Dr. Javier Escaned Mitchel L. Zoler/Frontline Medical News

Dr. Javier Escaned

The investigators who ran SYNTAX II applied the following six discrete improvements to PCI, compared with the first trial from a decade earlier:
  • Initial assessment of patients using both clinical and anatomic criteria with the SYNTAX score II (Lancet. 2013 Feb 23;381[9867]:639-50), an improvement over the original SYNTAX score that only used anatomic data.
  • Assessment of each coronary stenosis for its physiologic impact using a pressure wire to measure the instantaneous wave-free ratio and fractional flow reserve of each suspicious lesion.
  • Performing PCI with a second-generation everolimus-eluting stent with a bioabsorbable polymer stent (Synergy) instead of the paclitaxel-eluting first-generation stent (Taxus) used in the first SYNTAX trial.
  • Optimization of stent placement with intravascular ultrasound.
  • Application of contemporary methods for treating total chronic occlusions that produce higher success rates than a decade ago.
  • Prescription of current guideline-directed medical therapy to each patient following PCI.

“To get the best results you need to do all of this; none of these steps takes full credit by itself,” said Dr. Escaned, an interventional cardiologist at the Hospital Clinic San Carlos in Madrid. “The message from SYNTAX II is that if you put all of these steps together, this is the result,” he said in an interview.

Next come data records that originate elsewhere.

Lemma version_settled_spec w (p : obj proposal_row) : version_settled w p = true <->
  exists k v, pr_current_version (val p) = Some k /\ rows (versions w) !! k = Some v /\ settled_event w (ve_outbox_event v).
Proof.
  unfold version_settled. destruct (pr_current_version (val p)) as [k|]; [|split; [done|by intros (? & ? & ? & _)]].
  rewrite exists_true. split.
  - intros (j & v & Hj & [Hpk He]%andb_true_iff). to_prop. cbn in *. subst. apply event_settled_spec in He. eauto.
  - intros (j & v & [= <-] & Hv & He). exists k, v. split; [done|]. cbn. rewrite bool_decide_eq_true_2 by done.
    by apply event_settled_spec.
Qed.
Lemma settlement_settled_spec w (s : obj settlement_row) : settlement_settled w s = true <->
  exists e, se_outbox_event (val s) = Some e /\ settled_event w e.
Proof.
  unfold settlement_settled. destruct (se_outbox_event (val s)) as [e|].
  - rewrite event_settled_spec. split; [eauto|by intros (? & [= <-] & ?)].
  - split; [done|by intros (? & ? & _)].
Qed.

Lemma transfer_in_spec w user l version : (forall o, o ∈ l <-> resident_of w user o) ->
  transfer_in (occupied_buildings l w) version w = true <-> transfer_for w user version.
Proof.
  intros Hl. unfold transfer_in, transfer_for. rewrite exists_true. split.
  - intros (k & le & Hk & [Hp Hs]%andb_true_iff). apply exists_true in Hp as (j & p & Hj & [[Hpj Hb]%andb_true_iff Hv]%andb_true_iff).
    apply exists_true in Hs as (i & s & Hi & [[Hsi Hse]%andb_true_iff Ht]%andb_true_iff). to_prop. cbn in *. subst.
    exists k, le, p, s. split_and!; try done; [by eapply occupied_spec|by apply version_settled_spec in Hv|by apply settlement_settled_spec in Hse].
  - intros (k & le & p & s & Hk & Hp & Hs & Hb & <- & Hv & He). exists k, le. split; [done|]. apply andb_true_iff. split.
    + apply exists_true. exists (le_proposal le), p. split; [done|]. cbn. rewrite bool_decide_eq_true_2 by done.
      apply (occupied_spec _ _ _ _ Hl) in Hb as ->. by apply version_settled_spec.
    + apply exists_true. exists (le_settlement le), s. split; [done|]. cbn. rewrite !bool_decide_eq_true_2 by done.
      apply andb_true_iff. split; [by apply settlement_settled_spec|done].
Qed.

Lemma can_download_exact user version w b w' : resident_can_download user version w = (Ok b, w') ->
  w' = w /\ exists d, rows (documents w) !! dv_document (val version) = Some d /\
    (b = true <-> entitled w user (dc_kind d) (pk version)).
Proof.
  unfold resident_can_download. intros H. apply bind_Ok in H as (doc & w1 & Hd & H). apply get_row_Ok in Hd as [Hd ->].
  apply find_Some in Hd as [_ Hd]. cbv zeta in H.
  assert (forall P : Prop, w' = w /\ (b = true <-> P) -> (entitled w user (dc_kind (val doc)) (pk version) <-> P) ->
    w' = w /\ exists d, rows (documents w) !! dv_document (val version) = Some d /\
      (b = true <-> entitled w user (dc_kind d) (pk version))) as Hgoal.
  { intros P [-> HP] HE. split; [done|]. exists (val doc). split; [done|]. by rewrite HE. }
  assert (forall q, (dc_kind (val doc) = QUOTATION /\ q = true) \/ (dc_kind (val doc) = PAYMENT_PROOF /\ q = false) ->
    (occupancies ← active_occupancies user;
     building_ids ← gets (occupied_buildings occupancies);
     if building_ids ==? [] then mret false
     else quoted ← gets (quoted_in building_ids (pk version));
       if q && quoted then mret true else gets (transfer_in building_ids (pk version))) w = (Ok b, w') ->
    w' = w /\ (b = true <-> (q = true /\ quoted_for w user (pk version)) \/ transfer_for w user (pk version))) as Hown.
  { intros q Hq E. destruct (active_occupancies_list user w) as (l & El & _ & Hl). rewrite (bind_run _ _ _ _ _ El) in E.
    rewrite (bind_run _ _ w _ w) in E by done. rewrite <-(quoted_in_spec w user l), <-(transfer_in_spec w user l) by done.
    destruct (occupied_buildings l w ==? []) eqn:Eb.
    - inv_db. split; [done|]. split; [done|]. to_prop. rewrite Eb. intros [[_ H1]|H1].
      + unfold quoted_in in H1. apply exists_true in H1 as (? & ? & _ & [_ H1]%andb_true_iff).
        apply exists_true in H1 as (? & ? & _ & [_ H1]%andb_true_iff). apply exists_true in H1 as (? & ? & _ & H1).
        cbn in H1. by rewrite andb_false_r in H1.
      + unfold transfer_in in H1. apply exists_true in H1 as (? & ? & _ & [H1 _]%andb_true_iff).
        apply exists_true in H1 as (? & ? & _ & H1). cbn in H1. by rewrite andb_false_r in H1.
    - rewrite (bind_run _ _ w _ w) in E by done. destruct q, (quoted_in (occupied_buildings l w) (pk version) w) eqn:E1;
        cbn in E; injection E as <- <-; (split; [done|]); naive_solver. }
  destruct (dc_kind (val doc)) eqn:Ek; cbn in H; try (injection H as <- <-; split; [done|]; exists (val doc); rewrite Ek; done).
  - injection H as <- <-. eapply Hgoal; [|reflexivity]. split; [done|]. unfold own_photo. rewrite exists_true. cbn. split.
    + intros (k & p & Hk & [Hv H]%andb_true_iff). apply exists_true in H as (j & r & Hj & [Hpk Hr]%andb_true_iff). to_prop. cbn in *. subst. eauto 8.
    + intros (k & p & r & Hk & <- & Hr & <-). exists k, p. split; [done|]. rewrite bool_decide_eq_true_2 by done.
      apply exists_true. exists (ph_report p), r. split; [done|]. cbn. by rewrite !bool_decide_eq_true_2.
  - apply (Hown true) in H; [|by left]. eapply Hgoal; [exact H|]. cbn. naive_solver.
  - apply (Hown false) in H; [|by right]. eapply Hgoal; [exact H|]. cbn. naive_solver.
  - injection H as <- <-. eapply Hgoal; [|reflexivity]. split; [done|]. rewrite exists_true. cbn. unfold own_bill. split.
    + intros (k & b & Hk & H). to_prop. cbn in *. eauto 8.
    + intros (k & b & Hk & <- & <- & Hs). exists k, b. split; [done|]. cbn. rewrite !bool_decide_eq_true_2 by done. by rewrite bool_decide_eq_false_2.
Qed.

(** ** Properties *)

(** No file name breaks out of the header.  Whatever a document was called, its
    [Content-Disposition] is two parameters: a quoted ASCII name without quote, backslash,
    semicolon or line break, and a percent-encoded name that decodes to the stored name
    without its path, its quotes and its line breaks; neither is empty. *)
Theorem disposition_safe filename :
  exists plain starred,
    content_disposition_inline filename =
      "inline; filename=" +:+ String dquote (plain +:+ String dquote ("; filename*=UTF-8''" +:+ starred)) /\
    truthy plain = true /\
    sforall (fun c => is_ascii c && negb (is_break c) && negb (Ascii.eqb c dquote) && negb (Ascii.eqb c backslash) &&
      negb (Ascii.eqb c ";")) plain = true /\
    sforall (fun c => is_unreserved c || Ascii.eqb c "%") starred = true /\
    unquote starred = sanitize_download_filename filename /\ truthy (unquote starred) = true /\
    sforall (fun c => negb (is_break c || Ascii.eqb c dquote) && negb (Ascii.eqb c "/") && negb (Ascii.eqb c backslash))
      (unquote starred) = true.
Proof.
  destruct (sanitize_ok filename) as [Hc Ht]. destruct (fallback_ok _ Hc) as [Hf Htf].
  exists (_ascii_fallback_filename (sanitize_download_filename filename)), (quote (sanitize_download_filename filename)).
  split; [done|]. split; [done|]. split; [done|]. split; [apply quote_safe|]. by rewrite unquote_quote.
Qed.

Section View.
Context {CR : Crypto} {SG : Signing} (ST : storage).

Lemma named_version_Ok v w o w' : named_version v w = (Ok (Some o), w') ->
  w' = w /\ int_of v = Some (pk o) /\ rows (doc_versions w) !! pk o = Some (val o).
Proof.
  unfold named_version. intros H.
  assert ((k ← of_option (ValueError "pk") (int_of v); query_pk doc_versions k) w = (Ok (Some o), w')) as E
    by (destruct v; try exact H; by inv_db).
  clear H. inv_db. inv_query. split; [done|]. split; congruence.
Qed.

(** C19: a download is never more than its resident may see.  Whatever token is presented, a
    response carries bytes with the recorded digest of a version that the token names for
    this very user, and that the user is entitled to now: a bill of the user's own that is
    not void, a photo of a report of the user's own, or, in a building where the user lives
    now, a quotation of a published proposal or the transfer of a published entry whose
    evidence is settled. *)
Theorem download_scope user token w d w' :
  download_view ST user token w = (Ok d, w') ->
  w' = w /\ exists fields version document,
    signing_loads DOWNLOAD_SALT DOWNLOAD_MAX_AGE (w_now w) token = Some (PDict fields) /\
    is_int (dict_field "u" fields) user = true /\ int_of (dict_field "v" fields) = Some (pk version) /\
    rows (doc_versions w) !! pk version = Some (val version) /\
    rows (documents w) !! dv_document (val version) = Some document /\
    entitled w user (dc_kind document) (pk version) /\
    sha256 (do_bytes d) = dv_sha256 (val version) /\
    do_content_type d = dv_content_type (val version) /\
    do_disposition d = content_disposition_inline (Some (dv_filename (val version))).
Proof.
  unfold download_view. intros H. inv_db.
  match goal with H : match ?x with _ => _ end _ = (Ok ?f, _) |- _ => destruct x as [| | | | |fields|]; inv_db end.
  match goal with H : named_version _ _ = _ |- _ => apply named_version_Ok in H as (-> & Hv & Hr) end.
  match goal with H : resident_can_download _ _ _ = _ |- _ =>
    apply can_download_exact in H as (-> & document & Hd & He) end.
  match goal with H : match read_version_bytes _ _ with _ => _ end _ = _ |- _ =>
    unfold read_version_bytes in H; repeat case_match; inv_db end.
  split; [done|]. eexists _, _, document. split_and!; try done; [by apply He|]. by to_prop.
Qed.

(** A link works for its owner and for five minutes.  A token redeemed by the user it
    was issued to serves the file, if it is intact and the user still may see it, until the
    clock is more than 300 seconds past the second it was signed in; afterwards, and for
    anybody else, it is an unknown document. *)
Theorem token_redeems user version w1 token w2 data :
  issue_download_token user (pk version) w1 = (Ok token, w1) -> w_now w1 <= w_now w2 ->
  rows (doc_versions w2) !! pk version = Some (val version) ->
  resident_can_download user version w2 = (Ok true, w2) ->
  read_version_bytes ST (val version) = Ok data ->
  (download_view ST user token w2).1 =
    (if seconds 300 <? w_now w2 - w_now w1 / seconds 1 * seconds 1 then Err (NotFound "Document not found.")
     else Ok (Download_ (dv_content_type (val version)) (content_disposition_inline (Some (dv_filename (val version)))) data)) /\
  forall other, other <> user -> (download_view ST other token w2).1 = Err (NotFound "Document not found.").
Proof.
  unfold issue_download_token. intros H Hle Hv Hcan Hdata. inv_db.
  assert (forall u, download_view ST u (signing_dumps DOWNLOAD_SALT (w_now w1) (token_payload user (pk version))) w2 =
    if seconds 300 <? w_now w2 - w_now w1 / seconds 1 * seconds 1 then (Err (NotFound "Document not found."), w2)
    else if is_int (PInt user) u then
      (Ok (Download_ (dv_content_type (val version)) (content_disposition_inline (Some (dv_filename (val version)))) data), w2)
    else (Err (NotFound "Document not found."), w2)) as E.
  { intros u. unfold download_view. rewrite (bind_run _ _ w2 (w_now w2) w2) by done.
    pose proof (signing_roundtrip DOWNLOAD_SALT DOWNLOAD_MAX_AGE (w_now w1) (w_now w2) user (pk version) Hle) as Hrt.
    unfold DOWNLOAD_MAX_AGE in Hrt at 2. destruct (seconds 300 <? _).
    { unfold mbind, M_bind, of_option. by rewrite Hrt. }
    rewrite (bind_run _ _ w2 (token_payload user (pk version)) w2) by (unfold of_option; by rewrite Hrt).
    rewrite (bind_run _ _ w2 [(PStr "v", PInt (pk version)); (PStr "u", PInt user)] w2) by done.
    change (dict_field "u" [(PStr "v", PInt (pk version)); (PStr "u", PInt user)]) with (PInt user).
    change (dict_field "v" [(PStr "v", PInt (pk version)); (PStr "u", PInt user)]) with (PInt (pk version)).
    destruct (is_int (PInt user) u) eqn:Eu; [|done]. apply bool_decide_eq_true in Eu as <-.
    rewrite (bind_run _ _ w2 tt w2) by done. rewrite (bind_run _ _ w2 (Some version) w2).
    2: { unfold named_version, query_pk, find, gets, mbind, M_bind, of_option. cbn. rewrite Hv. by destruct version. }
    rewrite (bind_run _ _ w2 version w2) by done. rewrite (bind_run _ _ w2 true w2 Hcan).
    rewrite (bind_run _ _ w2 tt w2) by done. rewrite (bind_run _ _ w2 data w2) by by rewrite Hdata. done. }
  split.
  - rewrite E. case_match; [done|]. cbn. by rewrite bool_decide_eq_true_2.
  - intros other Hne. rewrite E. case_match; [done|]. cbn. by rewrite bool_decide_eq_false_2.
Qed.
End View.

An underlying assumption of the single-arm design of SYNTAX II and its “exploratory” comparison to a 334-patient subset of the 897 patients who underwent CABG in the original SYNTAX trial who retrospectively met the SYNTAX score II enrollment criteria used in the current trial was that “CABG has not changed much” since the first SYNTAX trial, Dr. Escaned said. Although he acknowledged that some progress also occurred with CABG in the subsequent 10 years, “it has not been as big a change” as going to second-generation drug-eluting stents, using a pressure wire assessment to target physiologically important stenoses, and improved techniques for treating chronic total occlusions that have nearly doubled success rates in patients with these lesions.

The SYNTAX II trial enrolled 454 patients with de novo triple-vessel coronary disease without left main stem involvement at 22 centers in four European countries during 2014 and 2015. The improvement in the primary 1-year endpoint in the current patients compared with PCI patients from the first SYNTAX trial was driven primarily by reductions in MI and in repeat revascularizations. The SYNTAX II patients also had a 0.7% rate of definite stent thrombosis events, compared with a 2.4% rate in the original SYNTAX PCI patients, a statistically significant difference. Concurrently with Dr. Escaned’s report at the meeting an article with the results appeared online (Eur Heart J. 2017 Aug 26;doi: 10.1093/eurheartj/ehx512).

Dr. Escaned cautioned that longer-term follow-up is needed to more fully compare the PCI results with CABG.

SYNTAX II received unrestricted grant support from Philips/Volcano and Boston Scientific, the companies that market the pressure wires and stents used in the study. Dr. Escaned reported ties to Abbott, AstraZeneca, Biosensors, Boston Scientific, Medtronic, OrbusNeich, Philips/Volcano, and Boston Scientific.